Spain looks like it is finally getting back on the right track, with a team from the International Monetary Fund (IMF) pronouncing that the country's financial reform has made "major progress". In a statement prior to the release of an official report, it was deemed that the "clean-up of undercapitalised banks has reached an advanced stage" and changes to the financial framework had either been "adopted or designed".

This is good news for those looking to invest in Spanish property, indicating that a period of stability could be just around the corner as the country enters the last stage of reform. According to the IMF delegation, the bulk of all measures for the entire program of reform have now been completed.

"Going forward, it will be important to maintain this momentum with strong completion of initiated reforms and continued vigilant oversight, as risks to the economy and hence to the financial sector remain elevated as Spain undergoes a difficult process of fiscal and external adjustment," the IMF said.

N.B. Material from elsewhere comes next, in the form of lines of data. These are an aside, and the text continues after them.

(* ===== verification/RetainedContext.v ===== *)
(** * RetainedContext: host-owned evidence outside the model's window
    ([history/src/retained_context.rs], [history/src/reconciled_retained_context.rs])

    The user's instructions and the verified answers a thread keeps for its reviewers:
    recording them under limits, restoring them from a checkpoint, rolling them back, and
    completing them from the live messages.  [u64] counters saturate.  Sizes of serialized
    values are those of [serde_json]. *)
From Stdlib Require Import Sorted.
From S2P Require Import Prelude RustInt RustStr ResponseItems.

Definition MAX_FAMILY_RECORDS : nat := 8.
Definition MAX_RECORD_BYTES : N := 16384.
Definition MAX_FAMILY_BYTES : N := 65536.

(** ** Data *)

Record VerifiedQuestionAnswer := mkQuestion { question : str; answer : str }.

Record VerifiedAnswer := mkAnswer {
  answer_turn_id : str;
  answer_call_id : str;
  questions : list VerifiedQuestionAnswer;
}.

Record RetainedUserMessage := mkMessage {
  message_turn_id : str;
  message_id : option str;
  message_text : str;
  complete : bool;
}.

Inductive RetainedInputSource := Local (order : option N) | Inherited.

#[export] Instance VerifiedAnswer_eq_dec : EqDecision VerifiedAnswer.
Proof. assert (EqDecision VerifiedQuestionAnswer) by solve_decision. solve_decision. Defined.
#[export] Instance RetainedUserMessage_eq_dec : EqDecision RetainedUserMessage.
Proof. solve_decision. Defined.
#[export] Instance RetainedInputSource_eq_dec : EqDecision RetainedInputSource.
Proof. solve_decision. Defined.

Definition acceptance_order (source : RetainedInputSource) : option N :=
  match source with Local order => order | Inherited => None end.

(** [From<Option<&CodexHarnessMetadata>>]. *)
Definition input_source (metadata : option CodexHarnessMetadata) : RetainedInputSource :=
  if from_option inherited_user_message false metadata then Inherited
  else Local (metadata ≫= user_input_order).

Record Ordered (T : Type) := mkOrdered { inherited : bool; order : N; value : T }.
Arguments mkOrdered {T}.
Arguments inherited {T}.
Arguments order {T}.
Arguments value {T}.

Inductive RetainedContextOrder := KeyInherited (order : N) | KeyLocal (order : N).

#[export] Instance RetainedContextOrder_eq_dec : EqDecision RetainedContextOrder.
Proof. solve_decision. Defined.
(* ===== verification/ContextFragments.v ===== *)
(** * ContextFragments: texts the host injects, and where turns begin
    ([context-fragments/src/fragment.rs], [core/src/context/contextual_user_message.rs],
    [core/src/event_mapping.rs])

    Injected fragments are recognized by their markers; what is not injected is the user's.
    The XML reader of hook prompts and the JSON reader of messages between agents are
    interfaces. *)
From S2P Require Import Prelude RustInt RustStr TextTruncate ResponseItems.

(** [from_xml_str::<HookPromptXml>], its text and run id, and whether a text reads as an
    [InterAgentCommunication]. *)
Class FragmentReaders := {
  hook_prompt_xml : str → option (str * str);
  reads_as_communication : str → bool;
}.

(** ** Markers ([fragment.rs]) *)

(** [s.get(..p.len()).is_some_and(|c| c.eq_ignore_ascii_case(p))] for an ASCII [p], and the
    same at the end. *)
Definition starts_with_ignore_case (p s : str) : bool := eq_ignore_ascii_case (take (length p) s) p.
Definition ends_with_ignore_case (p s : str) : bool := eq_ignore_ascii_case (drop (length s - length p) s) p.

Definition matches_marked_text (start_marker end_marker text : str) : bool :=
  if bool_decide (start_marker = []) || bool_decide (end_marker = []) then false
  else
    let trimmed := trim_start text in
    let starts_with_marker := starts_with_ignore_case start_marker trimmed in
    let trimmed := trim_end trimmed in
    let ends_with_marker := ends_with_ignore_case end_marker trimmed in
    starts_with_marker && ends_with_marker.

(** ** Internal context ([internal_model_context.rs]) *)

Definition c_quote : char := 34%N.
Definition c_underscore : char := 95%N.
Definition CONTEXT_START_MARKER : str := lit "<codex_internal_context".
Definition CONTEXT_END_MARKER : str := lit "</codex_internal_context>".
Definition LEGACY_GOAL_CONTEXT_START_MARKER : str := lit "<goal_context>".
Definition LEGACY_GOAL_CONTEXT_END_MARKER : str := lit "</goal_context>".
Definition SOURCE_ATTR_START : str := lit " source=" ++ [c_quote].
Definition SOURCE_ATTR_END : str := [c_quote] ++ lit ">".

Definition is_ascii_lowercase (c : char) : bool := (97 <=? c)%N && (c <=? 122)%N.
Definition is_valid_source (source : str) : bool :=
  match source with
  | [] => false
  | first :: chars =>
      is_ascii_lowercase first
      && forallb (λ ch, is_ascii_lowercase ch || is_ascii_digit ch || is_char c_underscore ch) chars
  end.
Definition matches_legacy_goal_context (text : str) : bool :=
  starts_with LEGACY_GOAL_CONTEXT_START_MARKER text && ends_with LEGACY_GOAL_CONTEXT_END_MARKER text.

(** [split_once] with a text: at its first occurrence. *)
Fixpoint split_once_str (p s : str) : option (str * str) :=
  match strip_prefix p s with
  | Some rest => Some ([], rest)
  | None => match s with [] => None | c :: s => '(before, after) ← split_once_str p s; Some (c :: before, after) end
  end.

Definition internal_context_matches (text : str) : bool :=
  let trimmed := trim text in
  if matches_legacy_goal_context trimmed then true
  else
    match (rest ← strip_prefix CONTEXT_START_MARKER trimmed;
           rest ← strip_prefix SOURCE_ATTR_START rest;
           split_once_str SOURCE_ATTR_END rest) with
    | None => false
    | Some (source, body_and_close) => is_valid_source source && ends_with CONTEXT_END_MARKER body_and_close
    end.

(** ** Additional context ([additional_context.rs]) *)

Definition ADDITIONAL_CONTEXT_START_MARKER_PREFIX : str := lit "<external_".
(** [ADDITIONAL_CONTEXT_END_MARKER_SUFFIX], a single char. *)
Definition c_greater : char := 62%N.

Definition MAX_ADDITIONAL_CONTEXT_VALUE_TOKENS : N := 1000.

(** The value is cut in the middle; [render] puts the body between the two markers. *)
Definition additional_context_body (k value : str) : option str :=
  value ← fst <$> truncate_middle_with_token_budget value MAX_ADDITIONAL_CONTEXT_VALUE_TOKENS;
  Some (k ++ [c_greater] ++ value ++ lit "</external_" ++ k).
Definition render_additional_context (k value : str) : option str :=
  body ← additional_context_body k value;
  Some (ADDITIONAL_CONTEXT_START_MARKER_PREFIX ++ body ++ [c_greater]).

Definition additional_context_matches (text : str) : bool :=
  match (rest ← strip_prefix ADDITIONAL_CONTEXT_START_MARKER_PREFIX (trim text); split_once c_greater rest) with
  | None => false
  | Some (k, value_and_close) => ends_with (lit "</external_" ++ k ++ [c_greater]) value_and_close
  end.

(** ** Contextual messages of the user ([contextual_user_message.rs]) *)

(** The matchers of warnings of earlier versions. *)
Definition legacy_unified_exec_warning (text : str) : bool :=
  starts_with (lit "Warning: The maximum number of unified exec processes you can keep open is") (trim text).
Definition legacy_apply_patch_warning (text : str) : bool :=
  let trimmed := trim text in
  starts_with (lit "Warning: apply_patch was requested via ") trimmed
  && ends_with (lit "Use the apply_patch tool instead of exec_command.") trimmed.
Definition legacy_model_mismatch_warning (text : str) : bool :=
  starts_with (lit "Warning: Your account was flagged for potentially high-risk cyber activity") (trim text).

Definition CONTEXTUAL_USER_FRAGMENT_MATCHERS : list (str → bool) :=
  [matches_marked_text (lit "# AGENTS.md instructions") (lit "</INSTRUCTIONS>");
   matches_marked_text (lit "<environment_context>") (lit "</environment_context>");
   additional_context_matches;
   matches_marked_text (lit "<skill>") (lit "</skill>");
   matches_marked_text (lit "<user_shell_command>") (lit "</user_shell_command>");
   matches_marked_text (lit "<turn_aborted>") (lit "</turn_aborted>");
   matches_marked_text (lit "<subagent_notification>") (lit "</subagent_notification>");
   internal_context_matches;
   matches_marked_text (lit "<recommended_plugins>") (lit "</recommended_plugins>");
   legacy_unified_exec_warning; legacy_apply_patch_warning; legacy_model_mismatch_warning].

Definition is_standard_contextual_user_text (text : str) : bool :=
  existsb (λ matches_text, matches_text text) CONTEXTUAL_USER_FRAGMENT_MATCHERS.

Section fragments.
Context `{Opaque, FragmentReaders}.

Definition parse_hook_prompt_fragment (text : str) : option (str * str) :=
  '(text, hook_run_id) ← hook_prompt_xml (trim text);
  if bool_decide (trim hook_run_id = []) then None else Some (text, hook_run_id).

Definition is_contextual_user_fragment (c : ContentItem) : bool :=
  match c with
  | InputText text => bool_decide (is_Some (parse_hook_prompt_fragment text)) || is_standard_contextual_user_text text
  | _ => false
  end.

(** The fragments of a message that is only a hook prompt and context. *)
Fixpoint hook_fragments (content : list ContentItem) : option (list (str * str)) :=
  match content with
  | [] => Some []
  | InputText text :: content =>
      match parse_hook_prompt_fragment text with
      | Some fragment => (λ l, fragment :: l) <$> hook_fragments content
      | None => if is_standard_contextual_user_text text then hook_fragments content else None
      end
  | _ :: _ => None
  end.
Definition parse_visible_hook_prompt_message (content : list ContentItem) : option (list (str * str)) :=
  match hook_fragments content with Some [] | None => None | Some fragments => Some fragments end.

(** Whether a message may change what the user authorized, by its annotations. *)
Definition authorizing_kind (kind : str) : bool :=
  starts_with (lit "user.") kind
  || existsb (λ k, bool_decide (kind = k))
       [[]; lit "unknown"; lit "images.preparation_error"; lit "images.unsupported"; lit "audio.unsupported"].
Definition is_user_authorization_message (i : ResponseItem) : bool :=
  match i with
  | Message _ role content _ meta =>
      bool_decide (role = lit "user")
      && match meta ≫= content_item_kinds with
         | None => true
         | Some kinds =>
             bool_decide (kinds = []) || negb (length kinds =? length content) || existsb authorizing_kind kinds
         end
  | _ => false
  end.

(** ** Contextual messages of the developer ([event_mapping.rs]) *)

Definition CONTEXTUAL_DEVELOPER_PREFIXES : list str :=
  [lit "<permissions instructions>"; lit "Approved command prefix saved:"; lit "<model_switch>";
   lit "<managed_developer_instructions>"; lit "<persistent_mode>"; lit "<apps_instructions>";
   lit "<collaboration_mode>"; lit "<multi_agent_role>"; lit "<multi_agent_mode>"; lit "<environments_instructions>";
   lit "<git_attribution>"; lit "<plugins_instructions>"; lit "<realtime_conversation>"; lit "<skills_instructions>";
   lit "<tools>"; lit "<personality_spec>"; lit "<token_budget>"; lit "<context_window>";
   lit "<context_window_guidance>"; lit "<rollout_budget>"].

Definition is_contextual_dev_fragment (c : ContentItem) : bool :=
  match c with
  | InputText text =>
      let trimmed := trim_start text in
      existsb (λ prefix, starts_with_ignore_case prefix trimmed) CONTEXTUAL_DEVELOPER_PREFIXES
  | _ => false
  end.

Definition is_contextual_user_message_content (message : list ContentItem) : bool :=
  existsb is_contextual_user_fragment message.
Definition is_contextual_dev_message_content (message : list ContentItem) : bool :=
  existsb is_contextual_dev_fragment message.
Definition has_non_contextual_dev_message_content (message : list ContentItem) : bool :=
  existsb (λ c, negb (is_contextual_dev_fragment c)) message.

(** ** The text of a user's turn *)

Definition is_open_tag (tag name_prefix text : str) : bool :=
  bool_decide (text = tag)
  || match strip_prefix name_prefix text with Some rest => ends_with (lit ">") rest | None => false end.

Definition is_image (c : option ContentItem) : bool := match c with Some (InputImage _ _) => true | _ => false end.
Definition is_audio (c : option ContentItem) : bool := match c with Some (InputAudio _) => true | _ => false end.

(** The labels around an image or audio, which are not the user's text. *)
Definition is_media_label (previous next : option ContentItem) (text : str) : bool :=
  is_open_tag (lit "<image>") (lit "<image name=") text && is_image next
  || bool_decide (text = lit "</image>") && is_image previous
  || is_open_tag (lit "<audio>") (lit "<audio name=") text && is_audio next
  || bool_decide (text = lit "</audio>") && is_audio previous.

Fixpoint user_texts (previous : option ContentItem) (message : list ContentItem) : list str :=
  match message with
  | [] => []
  | c :: message =>
      match c with
      | InputText text => if is_media_label previous (head message) text then [] else [text]
      | _ => []
      end ++ user_texts (Some c) message
  end.

(** [parse_user_message], and the [message] of what it gives. *)
Definition parse_user_message (message : list ContentItem) : option str :=
  if is_contextual_user_message_content message then None else Some (concat (user_texts None message)).

(** [parse_turn_item] where it gives a user message, with its text. *)
Definition user_turn_message (i : ResponseItem) : option str :=
  match i with
  | Message _ role content _ _ =>
      if bool_decide (role = lit "user") then
        match parse_visible_hook_prompt_message content with Some _ => None | None => parse_user_message content end
      else None
  | _ => None
  end.

(** ** Where turns begin ([history.rs]) *)

(** [InterAgentCommunication::is_message_content]. *)
Definition is_inter_agent_instruction_content (content : list ContentItem) : bool :=
  match content with [InputText text] | [OutputText text] => reads_as_communication text | _ => false end.

Definition is_user_turn_boundary (i : ResponseItem) : bool :=
  match i with
  | AgentMessage _ _ _ _ _ => true
  | Message _ role content _ _ =>
      bool_decide (role = lit "user") && negb (is_contextual_user_message_content content)
      || bool_decide (role = lit "assistant") && is_inter_agent_instruction_content content
  | _ => false
  end.

(** A user message that is context, which the review history and the snapshots leave out. *)
Definition is_contextual_user_message (i : ResponseItem) : bool :=
  match i with
  | Message _ role content _ _ => bool_decide (role = lit "user") && is_contextual_user_message_content content
  | _ => false
  end.
End fragments.

(** * Recognition *)

(** A text between non-empty markers is recognized, whatever its case and surrounding space. *)
Lemma eq_ignore_refl s : eq_ignore_ascii_case s s = true.
Proof. apply bool_decide_eq_true_2. done. Qed.

Lemma starts_with_ignore_app p s : starts_with_ignore_case p (p ++ s) = true.
Proof. unfold starts_with_ignore_case. rewrite take_app_length. apply eq_ignore_refl. Qed.

Lemma ends_with_ignore_app p s : ends_with_ignore_case p (s ++ p) = true.
Proof.
  unfold ends_with_ignore_case. rewrite length_app. replace (length s + length p - length p) with (length s) by lia.
  rewrite drop_app_length. apply eq_ignore_refl.
Qed.

(** [render] and [matches_text] of a marked fragment fit together. *)
Lemma rendered_fragment_matches start_marker end_marker body :
  start_marker ≠ [] → end_marker ≠ [] →
  trim_start (start_marker ++ body ++ end_marker) = start_marker ++ body ++ end_marker →
  trim_end (start_marker ++ body ++ end_marker) = start_marker ++ body ++ end_marker →
  matches_marked_text start_marker end_marker (start_marker ++ body ++ end_marker) = true.
Proof.
  intros Hs He Hts Hte. unfold matches_marked_text. rewrite !bool_decide_false by done. simpl.
  rewrite Hts, Hte, starts_with_ignore_app. simpl. rewrite app_assoc. apply ends_with_ignore_app.
Qed.

(** Additional context is recognized when its key has no [>], whatever its value. *)
Lemma trim_framed a s b : is_whitespace a = false → is_whitespace b = false → trim (a :: s ++ [b]) = a :: s ++ [b].
Proof.
  intros Ha Hb. unfold trim, trim_start, trim_end. cbn [drop_while]. rewrite Ha, app_comm_cons, drop_while_end_app.
  cbn [drop_while_end]. by rewrite Hb.
Qed.

Lemma additional_context_recognized k value text : c_greater ∉ k → render_additional_context k value = Some text →
  additional_context_matches text = true.
Proof.
  intros Hk Hr. unfold render_additional_context, additional_context_body in Hr.
  apply bind_Some in Hr as (body & (v & _ & Hb)%bind_Some & Ht). apply Some_inj in Hb, Ht. subst body text.
  unfold additional_context_matches. set (rest := k ++ [c_greater] ++ v ++ lit "</external_" ++ k).
  assert (trim (ADDITIONAL_CONTEXT_START_MARKER_PREFIX ++ rest ++ [c_greater]) = ADDITIONAL_CONTEXT_START_MARKER_PREFIX ++ rest ++ [c_greater]) as ->.
  { rewrite app_assoc. by apply (trim_framed 60%N (lit "external_" ++ rest) c_greater). }
  rewrite strip_prefix_app. cbn [mbind option_bind]. unfold rest.
  assert (split_once c_greater ((k ++ [c_greater] ++ v ++ lit "</external_" ++ k) ++ [c_greater]) = Some (k, v ++ lit "</external_" ++ k ++ [c_greater])) as ->.
  { apply split_once_Some. split; [|done]. by rewrite <- !app_assoc. }
  apply ends_with_spec. by exists v.
Qed.

(** A key with [>] is not recognized in its own rendering: the context opens a turn. *)
Example greater_key_unrecognized :
  render_additional_context (lit "a>b") (lit "value") = Some (lit "<external_a>b>value</external_a>b>") ∧
  additional_context_matches (lit "<external_a>b>value</external_a>b>") = false.
Proof. vm_compute. done. Qed.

Although the country isn't out of the woods yet, there are certainly reasons for optimism. While Spain is undoubtedly blighted by toxic assets and a saturated property market, certain factions are actually performing well. The Real Estate Agency noted that second home demand remains strong in the country, reporting a 90 per cent rise in sale volumes during 2012.

UK buyers are continuing to be among the most active in Spain, but new markets are also entering the fray. A new survey by the Malaga Developer's Association revealed that Russians are now the second biggest group in Marbella investment, overtaking Germans who are traditionally dominant in the property sector.

Daniel Nilsson, regional manager of The Real Estate Agency, stated in January: "The last 12 months have been very positive for us having received over 5,200 enquiries for Spanish property and conducting some 1,600 viewings. From this we have seen the volume of deals and revenue rise by 90 per cent and 104 per cent respectively in 2012 compared with the previous year. Those are not the sales figures of a dead market!"